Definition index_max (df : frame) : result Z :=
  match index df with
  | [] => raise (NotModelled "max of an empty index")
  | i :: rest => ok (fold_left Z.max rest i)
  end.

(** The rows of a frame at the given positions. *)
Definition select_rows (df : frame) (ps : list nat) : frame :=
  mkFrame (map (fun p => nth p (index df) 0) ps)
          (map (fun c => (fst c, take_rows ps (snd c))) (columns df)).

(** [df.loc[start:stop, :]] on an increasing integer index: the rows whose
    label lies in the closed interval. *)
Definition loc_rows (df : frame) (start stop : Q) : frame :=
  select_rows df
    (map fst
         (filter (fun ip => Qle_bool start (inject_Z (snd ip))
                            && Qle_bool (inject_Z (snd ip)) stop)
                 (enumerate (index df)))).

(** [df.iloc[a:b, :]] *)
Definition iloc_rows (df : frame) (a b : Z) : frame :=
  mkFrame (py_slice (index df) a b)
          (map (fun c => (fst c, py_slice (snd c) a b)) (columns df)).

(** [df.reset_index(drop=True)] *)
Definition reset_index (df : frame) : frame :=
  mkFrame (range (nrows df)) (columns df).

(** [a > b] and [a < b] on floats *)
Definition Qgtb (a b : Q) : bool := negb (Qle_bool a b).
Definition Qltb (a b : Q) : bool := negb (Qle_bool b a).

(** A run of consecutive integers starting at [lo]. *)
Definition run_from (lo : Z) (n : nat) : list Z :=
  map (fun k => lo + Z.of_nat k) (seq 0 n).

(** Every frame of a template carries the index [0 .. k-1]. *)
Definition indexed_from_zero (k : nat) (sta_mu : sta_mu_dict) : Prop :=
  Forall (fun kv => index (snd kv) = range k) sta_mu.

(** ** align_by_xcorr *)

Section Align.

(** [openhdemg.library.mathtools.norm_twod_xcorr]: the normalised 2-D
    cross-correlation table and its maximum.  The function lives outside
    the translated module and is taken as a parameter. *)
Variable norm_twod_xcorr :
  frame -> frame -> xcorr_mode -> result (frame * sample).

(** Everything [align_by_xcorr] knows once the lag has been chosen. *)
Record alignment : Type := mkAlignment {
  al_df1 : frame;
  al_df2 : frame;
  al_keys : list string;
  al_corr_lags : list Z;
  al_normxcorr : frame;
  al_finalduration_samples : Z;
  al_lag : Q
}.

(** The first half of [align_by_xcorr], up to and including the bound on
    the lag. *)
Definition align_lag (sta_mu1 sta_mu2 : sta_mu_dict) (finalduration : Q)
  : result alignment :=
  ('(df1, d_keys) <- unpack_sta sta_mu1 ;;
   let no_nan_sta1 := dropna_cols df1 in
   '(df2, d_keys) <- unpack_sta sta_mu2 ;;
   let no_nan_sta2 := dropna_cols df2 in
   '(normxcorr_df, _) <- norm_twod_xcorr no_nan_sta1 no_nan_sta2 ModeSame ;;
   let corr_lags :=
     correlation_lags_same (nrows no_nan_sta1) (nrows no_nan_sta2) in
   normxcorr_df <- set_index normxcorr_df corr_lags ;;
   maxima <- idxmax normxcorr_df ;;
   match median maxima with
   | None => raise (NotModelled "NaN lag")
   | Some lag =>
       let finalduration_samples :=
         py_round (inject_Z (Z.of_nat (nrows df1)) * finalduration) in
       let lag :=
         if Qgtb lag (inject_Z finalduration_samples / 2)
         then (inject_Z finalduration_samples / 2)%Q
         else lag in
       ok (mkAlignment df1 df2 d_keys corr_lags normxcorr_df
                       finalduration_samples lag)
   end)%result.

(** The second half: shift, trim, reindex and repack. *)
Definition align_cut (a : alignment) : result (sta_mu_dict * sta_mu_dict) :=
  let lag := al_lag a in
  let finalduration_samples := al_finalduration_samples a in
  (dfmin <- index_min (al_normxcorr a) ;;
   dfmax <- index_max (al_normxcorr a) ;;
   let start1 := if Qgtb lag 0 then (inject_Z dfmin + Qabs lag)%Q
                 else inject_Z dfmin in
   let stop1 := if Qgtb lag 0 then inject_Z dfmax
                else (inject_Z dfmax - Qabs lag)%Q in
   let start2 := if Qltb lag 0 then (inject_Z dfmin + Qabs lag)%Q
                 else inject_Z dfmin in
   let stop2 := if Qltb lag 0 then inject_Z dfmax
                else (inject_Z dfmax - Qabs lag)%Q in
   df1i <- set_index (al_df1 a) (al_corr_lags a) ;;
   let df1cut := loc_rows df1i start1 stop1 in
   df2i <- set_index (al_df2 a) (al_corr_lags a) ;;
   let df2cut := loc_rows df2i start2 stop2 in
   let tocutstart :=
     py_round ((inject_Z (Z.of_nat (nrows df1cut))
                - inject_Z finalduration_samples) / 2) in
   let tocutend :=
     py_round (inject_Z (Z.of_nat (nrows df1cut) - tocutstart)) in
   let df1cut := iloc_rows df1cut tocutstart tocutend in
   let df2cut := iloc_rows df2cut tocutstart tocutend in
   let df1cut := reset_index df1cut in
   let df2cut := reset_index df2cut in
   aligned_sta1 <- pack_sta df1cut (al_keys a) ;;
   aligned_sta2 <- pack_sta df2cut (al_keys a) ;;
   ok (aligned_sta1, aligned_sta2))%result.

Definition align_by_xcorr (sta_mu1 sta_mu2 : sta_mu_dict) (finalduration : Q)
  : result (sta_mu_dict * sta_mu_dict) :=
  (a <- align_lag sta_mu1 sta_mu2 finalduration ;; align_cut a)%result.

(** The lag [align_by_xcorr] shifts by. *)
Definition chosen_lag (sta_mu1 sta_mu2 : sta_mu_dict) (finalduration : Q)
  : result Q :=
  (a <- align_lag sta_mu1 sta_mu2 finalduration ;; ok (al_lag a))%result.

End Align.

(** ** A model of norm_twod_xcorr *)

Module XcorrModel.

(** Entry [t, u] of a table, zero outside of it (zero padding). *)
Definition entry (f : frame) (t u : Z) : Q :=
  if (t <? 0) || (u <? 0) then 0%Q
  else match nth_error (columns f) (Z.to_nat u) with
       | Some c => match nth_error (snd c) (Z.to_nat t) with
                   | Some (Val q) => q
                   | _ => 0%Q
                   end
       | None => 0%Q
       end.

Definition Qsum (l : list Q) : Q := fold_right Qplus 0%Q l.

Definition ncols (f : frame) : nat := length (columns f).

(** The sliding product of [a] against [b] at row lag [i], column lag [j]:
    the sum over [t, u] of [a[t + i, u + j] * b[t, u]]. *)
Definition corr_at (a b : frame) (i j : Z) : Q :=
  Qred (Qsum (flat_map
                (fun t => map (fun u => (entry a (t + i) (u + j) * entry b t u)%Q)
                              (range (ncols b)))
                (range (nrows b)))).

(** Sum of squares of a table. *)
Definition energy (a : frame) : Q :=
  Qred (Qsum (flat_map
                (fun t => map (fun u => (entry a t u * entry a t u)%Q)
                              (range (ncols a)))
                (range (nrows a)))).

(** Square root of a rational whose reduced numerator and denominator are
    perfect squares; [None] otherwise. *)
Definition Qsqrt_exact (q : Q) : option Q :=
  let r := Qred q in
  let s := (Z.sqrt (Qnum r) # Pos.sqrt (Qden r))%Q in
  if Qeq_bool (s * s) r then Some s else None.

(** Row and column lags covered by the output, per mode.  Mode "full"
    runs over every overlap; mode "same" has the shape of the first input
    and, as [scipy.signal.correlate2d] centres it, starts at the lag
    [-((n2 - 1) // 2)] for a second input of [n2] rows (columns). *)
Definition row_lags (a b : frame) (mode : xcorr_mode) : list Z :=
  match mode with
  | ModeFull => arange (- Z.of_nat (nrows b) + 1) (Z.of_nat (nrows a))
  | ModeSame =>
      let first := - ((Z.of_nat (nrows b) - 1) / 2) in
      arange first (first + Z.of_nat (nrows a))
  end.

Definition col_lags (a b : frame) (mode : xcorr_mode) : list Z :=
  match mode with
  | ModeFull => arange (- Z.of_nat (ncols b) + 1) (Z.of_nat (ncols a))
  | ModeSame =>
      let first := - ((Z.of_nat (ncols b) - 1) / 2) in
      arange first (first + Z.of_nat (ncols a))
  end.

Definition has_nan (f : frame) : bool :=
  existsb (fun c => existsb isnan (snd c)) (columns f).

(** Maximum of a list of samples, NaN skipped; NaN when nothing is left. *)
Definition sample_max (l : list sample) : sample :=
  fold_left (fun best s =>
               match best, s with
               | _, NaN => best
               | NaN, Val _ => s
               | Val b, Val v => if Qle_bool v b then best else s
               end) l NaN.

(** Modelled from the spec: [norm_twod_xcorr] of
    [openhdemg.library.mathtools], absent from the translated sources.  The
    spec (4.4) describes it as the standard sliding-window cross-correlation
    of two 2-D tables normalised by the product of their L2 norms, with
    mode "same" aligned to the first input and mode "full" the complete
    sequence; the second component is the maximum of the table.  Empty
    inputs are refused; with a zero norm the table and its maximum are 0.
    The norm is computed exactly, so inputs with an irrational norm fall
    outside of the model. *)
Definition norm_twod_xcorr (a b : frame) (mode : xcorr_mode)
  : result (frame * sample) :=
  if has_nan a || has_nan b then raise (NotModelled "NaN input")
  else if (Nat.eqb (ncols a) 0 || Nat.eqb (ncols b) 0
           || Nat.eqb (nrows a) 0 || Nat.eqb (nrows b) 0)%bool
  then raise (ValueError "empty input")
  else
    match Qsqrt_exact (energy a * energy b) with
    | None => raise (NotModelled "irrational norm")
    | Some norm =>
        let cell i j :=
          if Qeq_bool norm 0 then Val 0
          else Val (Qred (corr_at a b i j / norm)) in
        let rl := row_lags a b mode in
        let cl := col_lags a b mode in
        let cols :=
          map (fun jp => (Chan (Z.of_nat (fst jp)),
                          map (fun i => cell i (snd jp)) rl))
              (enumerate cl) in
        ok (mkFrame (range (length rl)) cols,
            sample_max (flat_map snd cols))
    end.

> **WORK ITEM**: Begin at the first line of the material and transcribe each line exactly. End with the line containing "(snd ip)) stop)", and give nothing else.

> **EXERCISE RESPONSE**:
Definition index_max (df : frame) : result Z :=
  match index df with
  | [] => raise (NotModelled "max of an empty index")
  | i :: rest => ok (fold_left Z.max rest i)
  end.

(** The rows of a frame at the given positions. *)
Definition select_rows (df : frame) (ps : list nat) : frame :=
  mkFrame (map (fun p => nth p (index df) 0) ps)
          (map (fun c => (fst c, take_rows ps (snd c))) (columns df)).

(** [df.loc[start:stop, :]] on an increasing integer index: the rows whose
    label lies in the closed interval. *)
Definition loc_rows (df : frame) (start stop : Q) : frame :=
  select_rows df
    (map fst
         (filter (fun ip => Qle_bool start (inject_Z (snd ip))
                            && Qle_bool (inject_Z (snd ip)) stop)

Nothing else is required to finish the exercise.